### WHAT IS NEEDED
Beginning with the line that holds "q => Ret (q, w)" in the data below, give again every line through the one that holds "let* _ := list_set xSearch 0", exactly as written.

### EXERCISE DATA
(** * Slow-extraction analysis routines ([pyLib/optics.py])

    A shallow embedding of the numerical routines of [pyLib/optics.py]:
    the bisection search for the stability boundary, the straight-line
    fit of the separatrix at the septum, the angular sort of the
    boundary of the stable area and the search for the three fixed
    points.

    Numbers.  The Python code computes with float64.  Here floats are
    idealised as exact numbers: rationals ([Q]) in the routines that
    only add, subtract, divide and compare (bisection, septum fit), so
    that these run inside Rocq; real numbers ([R]) in the routines that
    need [sqrt], [exp] and [atan2] (angular sort, fixed points).
    Rounding, infinities and NaN are outside the model, and so are
    Python integers too large for a float (the [OverflowError] of a
    true division).  Where a statement rests on the exactness of the
    arithmetic (that a loop returns, how many passes it makes, that a
    comparison is kept by a change of units) its comment says so.

    Errors.  A Python exception is a value [Raise e] of the type
    [outcome]; a loop that the model runs with a step budget yields
    [OutOfFuel] when the budget is exhausted. *)

From Stdlib Require Import ZArith QArith Qabs Qround Reals Lra Lia Psatz.
From Stdlib Require Import List Permutation Sorted FunctionalExtensionality.
From stdpp Require Import base option list gmap sorting.
Import ListNotations.

(** ** Outcomes of Python computations *)

Inductive exn : Type :=
| IndexError
| ValueError
| TypeError.

Inductive outcome (A : Type) : Type :=
| Ret (a : A)
| Raise (e : exn)
| OutOfFuel.

Arguments Ret {A} a.
Arguments Raise {A} e.
Arguments OutOfFuel {A}.

Definition obind {A B : Type} (m : outcome A) (k : A -> outcome B) : outcome B :=
  match m with
  | Ret a => k a
  | Raise e => Raise e
  | OutOfFuel => OutOfFuel
  end.

Declare Scope py_scope.
Delimit Scope py_scope with py.
Notation "'let!' x ':=' m 'in' k" := (obind m (fun x => k))
  (at level 10, x pattern, m at level 100, k at level 200) : py_scope.

(** ** Turn-by-turn records

    [rec.x] and [rec.px] are two-dimensional arrays, one row per
    tracked particle and one column per turn.  [nc.x_norm] and
    [nc.px_norm] are the same for the normalised coordinates. *)

Record record (F : Type) : Type := mkRecord {
  x : list (list F);
  px : list (list F)
}.
Arguments mkRecord {F} _ _.
Arguments x {F} _.
Arguments px {F} _.

Record nc_record (F : Type) : Type := mkNcRecord {
  x_norm : list (list F);
  px_norm : list (list F)
}.
Arguments mkNcRecord {F} _ _.
Arguments x_norm {F} _.
Arguments px_norm {F} _.

(** [a[0, :]]: the row of the first particle. *)
Definition row0 {F : Type} (a : list (list F)) : outcome (list F) :=
  match a with
  | r :: _ => Ret r
  | [] => Raise IndexError
  end.

(** [a[i]] on a one-dimensional array of length [n], for a Python index
    [i]: a negative index counts from the end, and an index outside
    [-n, n) raises [IndexError]. *)
Definition np_getitem {F : Type} (a : list F) (i : Z) : outcome F :=
  let n := Z.of_nat (length a) in
  if (0 <=? i)%Z then
    match a !! Z.to_nat i with
    | Some v => Ret v
    | None => Raise IndexError
    end
  else if (- n <=? i)%Z then
    match a !! Z.to_nat (n + i) with
    | Some v => Ret v
    | None => Raise IndexError
    end
  else Raise IndexError.

(** [a[idx]] with an integer index array [idx] (fancy indexing). *)
Fixpoint np_take {F : Type} (a : list F) (idx : list nat) : outcome (list F) :=
  match idx with
  | [] => Ret []
  | i :: idx' =>
      match a !! i with
      | Some v => obind (np_take a idx') (fun vs => Ret (v :: vs))
      | None => Raise IndexError
      end
  end.

(** ** The tracking engine

    [myLine] is an object of the external tracking library.  The code
    uses three of its members: [build_particles(x=..., delta=...)],
    [track(p, num_turns=..., turn_by_turn_monitor=True)], which leaves
    its recording in the line, and the attribute [record_last_track].
    The state of the line object is a value of type [L]; the calls are
    taken to return. *)

Class Line (L : Type) : Type := {
  particles : Type;
  build_particles : L -> Q -> Q -> particles;
  track : L -> particles -> nat -> L;
  record_last_track : L -> record Q
}.

(** Strict comparison of rationals as a boolean. *)
Definition Qltb (a b : Q) : bool :=
  match (a ?= b)%Q with
  | Lt => true
  | _ => false
  end.

(** [(a > bound).any()] on a two-dimensional array. *)
Definition any_gt (a : list (list Q)) (bound : Q) : bool :=
  existsb (existsb (fun v => Qltb bound v)) a.

(** ** Boundary bisection search: [closest_stable_unstable] *)

Module Bisection.

Abbreviation loc := positive.

Section WithLine.

Context {L : Type} `{Line L}.

(** The Python store: the list objects, by reference, and the state of
    the line object. *)
Record world : Type := mkWorld {
  heap : gmap loc (list Q);
  line : L
}.

Definition M (A : Type) : Type := world -> outcome (A * world).

Definition ret {A : Type} (a : A) : M A := fun w => Ret (a, w).

Definition bind {A B : Type} (m : M A) (k : A -> M B) : M B :=
  fun w =>
    match m w with
    | Ret (a, w') => k a w'
    | Raise e => Raise e
    | OutOfFuel => OutOfFuel
    end.

Notation "'let*' x ':=' m 'in' k" := (bind m (fun x => k))
  (at level 10, x pattern, m at level 100, k at level 200).

(** [l[i]] for a list object [l].  A reference that the store does
    not bind to a list is not subscriptable. *)
Definition list_get (l : loc) (i : nat) : M Q :=
  fun w =>
    match heap w !! l with
    | Some v =>
        match v !! i with
        | Some q => Ret (q, w)
        | None => Raise IndexError
        end
    | None => Raise TypeError
    end.

(** [l[i] = q]: the list object is updated in place. *)
Definition list_set (l : loc) (i : nat) (q : Q) : M unit :=
  fun w =>
    match heap w !! l with
    | Some v =>
        if decide (i < length v)%nat
        then Ret (tt, mkWorld (<[l := <[i := q]> v]> (heap w)) (line w))
        else Raise IndexError
    | None => Raise TypeError
    end.

(** [p = myLine.build_particles(x=x_test, delta=d_gen)],
    [myLine.track(p, num_turns=num_turns, turn_by_turn_monitor=True)],
    [rec_test = myLine.record_last_track]. *)
Definition track_test (x_test d_gen : Q) (num_turns : nat) : M (record Q) :=
  fun w =>
    let p := build_particles (line w) x_test d_gen in
    let ln := track (line w) p num_turns in
    Ret (record_last_track ln, mkWorld (heap w) ln).

Fixpoint closest_stable_unstable (fuel : nat) (num_turns : nat) (d_gen xBoundary : Q)
    (xSearch : loc) (absPrecisio : Q) : M loc :=
  match fuel with
  | O => fun _ => OutOfFuel
  | S fuel' =>
      let* hi := list_get xSearch 1 in
      let* lo := list_get xSearch 0 in
      if Qltb absPrecisio (hi - lo) then
        let* lo := list_get xSearch 0 in
        let* hi := list_get xSearch 1 in
        let x_test := ((lo + hi) / 2)%Q in
        let* rec_test := track_test x_test d_gen num_turns in
        if any_gt (x rec_test) xBoundary then
          let* _ := list_set xSearch 1 x_test in
          closest_stable_unstable fuel' num_turns d_gen xBoundary xSearch absPrecisio
        else
          let* _ := list_set xSearch 0 x_test in
          closest_stable_unstable fuel' num_turns d_gen xBoundary xSearch absPrecisio
      else ret xSearch
  end.

(** One pass of the loop body on the two bounds and the line, and its
    iteration. *)
Definition bisect_step (num_turns : nat) (d_gen xBoundary : Q) (s : Q * Q * L) : Q * Q * L :=
  let '(lo, hi, ln) := s in
  let x_test := ((lo + hi) / 2)%Q in
  let ln' := track ln (build_particles ln x_test d_gen) num_turns in
  if any_gt (x (record_last_track ln')) xBoundary
  then (lo, x_test, ln')
  else (x_test, hi, ln').

Fixpoint bisect_iter (k : nat) (num_turns : nat) (d_gen xBoundary : Q) (s : Q * Q * L) : Q * Q * L :=
  match k with
  | O => s
  | S k' => bisect_iter k' num_turns d_gen xBoundary (bisect_step num_turns d_gen xBoundary s)
  end.

Definition width (s : Q * Q * L) : Q := (snd (fst s) - fst (fst s))%Q.

End WithLine.

Arguments world L : clear implicits.
Arguments M L A : clear implicits.

(** A synthetic line: the particle stays where it was built, so the
    recording of [num_turns] turns repeats the initial position, and
    the line keeps the last recording as its state. *)
Definition frozen_line : Type := record Q.

#[export] Instance frozen_Line : Line frozen_line := {|
  particles := Q * Q;
  build_particles := fun _ x0 delta => (x0, delta);
  track := fun _ p n => mkRecord [repeat (fst p) n] [repeat 0%Q n];
  record_last_track := fun ln => ln
|}.

(** The store of a caller that holds the list [[0, 1]] and a line that
    has not tracked anything yet. *)
Definition caller_store : world frozen_line :=
  mkWorld {[ 1%positive := [0%Q; 1%Q] ]} (mkRecord [] []).

End Bisection.

(** ** Septum crossing fit: [separatrix_at_septum] *)

Module Septum.

Local Open Scope Q_scope.

(** [np.argmin]: the index of the first occurrence of the minimum;
    an empty array raises [ValueError]. *)
Fixpoint argmin_from (best : Q) (ibest i : nat) (a : list Q) : nat :=
  match a with
  | [] => ibest
  | v :: a' =>
      if Qltb v best then argmin_from v i (S i) a'
      else argmin_from best ibest (S i) a'
  end.

Definition np_argmin (a : list Q) : outcome nat :=
  match a with
  | [] => Raise ValueError
  | v :: a' => Ret (argmin_from v 0 1 a')
  end.

(** [np.polyfit([x1, x2], [y1, y2], deg=1)]: the least-squares line of
    two points, as the list of its coefficients, highest degree first.
    With distinct abscissae it is the line through the two points.
    With equal abscissae the system has rank one: numpy warns and
    returns the least-squares solution of minimum norm in its
    column-scaled unknowns, which is the value below for [x1] not zero
    (at [x1 = 0] numpy divides by a zero column scale; the value below
    then follows the convention [q / 0 = 0] of [Q]). *)
Definition np_polyfit_deg1 (x1 x2 y1 y2 : Q) : list Q :=
  if Qeq_bool x1 x2
  then [(y1 + y2) / (4 * x1); (y1 + y2) / 4]
  else
    let a := (y1 - y2) / (x1 - x2) in
    [a; y1 - a * x1].

(** [np.polyval(p, x)]: Horner evaluation, highest degree first. *)
Definition np_polyval (p : list Q) (x0 : Q) : Q :=
  fold_left (fun acc c => acc * x0 + c) p 0.

Record separatrix_results : Type := mkSeparatrixResults {
  slope : Q;
  px_at_septum : Q;
  closer_turn : nat;
  poly_sep : list Q
}.

Definition separatrix_at_septum (rec_sep : record Q) (xBoundary : Q)
    : outcome separatrix_results :=
  (let! x_separ := row0 (x rec_sep) in
   let! px_separ := row0 (px rec_sep) in
   let! i_septum := np_argmin (map (fun v => Qabs (v - xBoundary)) x_separ) in
   let i := Z.of_nat i_septum in
   let! xa := np_getitem x_separ (i + 3) in
   let! xb := np_getitem x_separ (i - 3) in
   let! pa := np_getitem px_separ (i + 3) in
   let! pb := np_getitem px_separ (i - 3) in
   let poly := np_polyfit_deg1 xa xb pa pb in
   let! slope := np_getitem poly 0 in
   Ret (mkSeparatrixResults slope (np_polyval poly xBoundary) i_septum poly))%py.

Definition short_line_record : record Q := mkRecord [[0; 1; 2]] [[1; 3; 5]].
Definition parabola_record : record Q :=
  mkRecord [[0; 1; 2; 3; 4; 5; 6]] [[0; 1; 4; 9; 16; 25; 36]].

End Septum.

(** ** Real and complex arithmetic of numpy *)

Definition Rltb (a b : R) : bool := if Rlt_dec a b then true else false.

Record complex : Type := mkC { re : R; im : R }.

Module Cplx.

Local Open Scope R_scope.

Definition Csub (z w : complex) : complex := mkC (re z - re w) (im z - im w).
Definition Cmul (z w : complex) : complex :=
  mkC (re z * re w - im z * im w) (re z * im w + im z * re w).

(** [np.abs] of a complex number. *)
Definition Cabs (z : complex) : R := sqrt (re z * re z + im z * im z).

(** [np.exp] of a complex number. *)
Definition Cexp (z : complex) : complex :=
  mkC (exp (re z) * cos (im z)) (exp (re z) * sin (im z)).

(** [np.arctan2(y, x)], with values in (-pi, pi]. *)
Definition np_arctan2 (y0 x0 : R) : R :=
  if Rlt_dec 0 x0 then atan (y0 / x0)
  else if Rlt_dec x0 0 then
    (if Rle_dec 0 y0 then atan (y0 / x0) + PI else atan (y0 / x0) - PI)
  else if Rlt_dec 0 y0 then PI / 2
  else if Rlt_dec y0 0 then - (PI / 2)
  else 0.

(** [np.angle] of a complex number. *)
Definition np_angle (z : complex) : R := np_arctan2 (im z) (re z).

End Cplx.

(** [a + 1j * b] on two one-dimensional arrays, with numpy's
    broadcasting: equal lengths combine pointwise, an array of length
    one is stretched, any other pair of lengths raises [ValueError]. *)
Definition np_complex (a b : list R) : outcome (list complex) :=
  if (length a =? length b)%nat then Ret (zip_with mkC a b)
  else
    match a, b with
    | [a0], _ => Ret (map (fun v => mkC a0 v) b)
    | _, [b0] => Ret (map (fun v => mkC v b0) a)
    | _, _ => Raise ValueError
    end.

(** ** numpy's default argsort

    [np.argsort(a)] without a [kind] argument runs numpy's
    [quicksort] kind, which numpy documents as not stable.  What every
    implementation of it guarantees is the contract [is_argsort]: the
    result is a permutation of the indices that puts the keys in
    non-decreasing order.  [sort_stable_boundary_coordinates] below
    takes the implementation as a parameter; [reference_argsort] is an
    implementation that meets the contract on every input.

    [NumpySort.aquicksort] is the scalar code of that kind (numpy's
    [npysort/quicksort], the argsort variant): an introsort that
    partitions around the median of three while a segment spans more
    than 16 slots, sorts shorter segments by insertion, and keeps the
    pending segments on an explicit stack.  Keys are only compared, so
    the model takes the comparison [lt i j], standing for
    [v[i] < v[j]].  The heapsort that numpy falls back to when the
    recursion depth is used up is not modelled: the model then stops
    with no result, as it does when its step budget is exhausted. *)

Definition is_argsort (v : list R) (idx : list nat) : Prop :=
  Permutation idx (seq 0 (length v)) /\
  Sorted Rle (map (fun i => nth i v 0%R) idx).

### TASK RESPONSE
        | Some q => Ret (q, w)
        | None => Raise IndexError
        end
    | None => Raise TypeError
    end.

(** [l[i] = q]: the list object is updated in place. *)
Definition list_set (l : loc) (i : nat) (q : Q) : M unit :=
  fun w =>
    match heap w !! l with
    | Some v =>
        if decide (i < length v)%nat
        then Ret (tt, mkWorld (<[l := <[i := q]> v]> (heap w)) (line w))
        else Raise IndexError
    | None => Raise TypeError
    end.

(** [p = myLine.build_particles(x=x_test, delta=d_gen)],
    [myLine.track(p, num_turns=num_turns, turn_by_turn_monitor=True)],
    [rec_test = myLine.record_last_track]. *)
Definition track_test (x_test d_gen : Q) (num_turns : nat) : M (record Q) :=
  fun w =>
    let p := build_particles (line w) x_test d_gen in
    let ln := track (line w) p num_turns in
    Ret (record_last_track ln, mkWorld (heap w) ln).

Fixpoint closest_stable_unstable (fuel : nat) (num_turns : nat) (d_gen xBoundary : Q)
    (xSearch : loc) (absPrecisio : Q) : M loc :=
  match fuel with
  | O => fun _ => OutOfFuel
  | S fuel' =>
      let* hi := list_get xSearch 1 in
      let* lo := list_get xSearch 0 in
      if Qltb absPrecisio (hi - lo) then
        let* lo := list_get xSearch 0 in
        let* hi := list_get xSearch 1 in
        let x_test := ((lo + hi) / 2)%Q in
        let* rec_test := track_test x_test d_gen num_turns in
        if any_gt (x rec_test) xBoundary then
          let* _ := list_set xSearch 1 x_test in
          closest_stable_unstable fuel' num_turns d_gen xBoundary xSearch absPrecisio
        else
          let* _ := list_set xSearch 0 x_test in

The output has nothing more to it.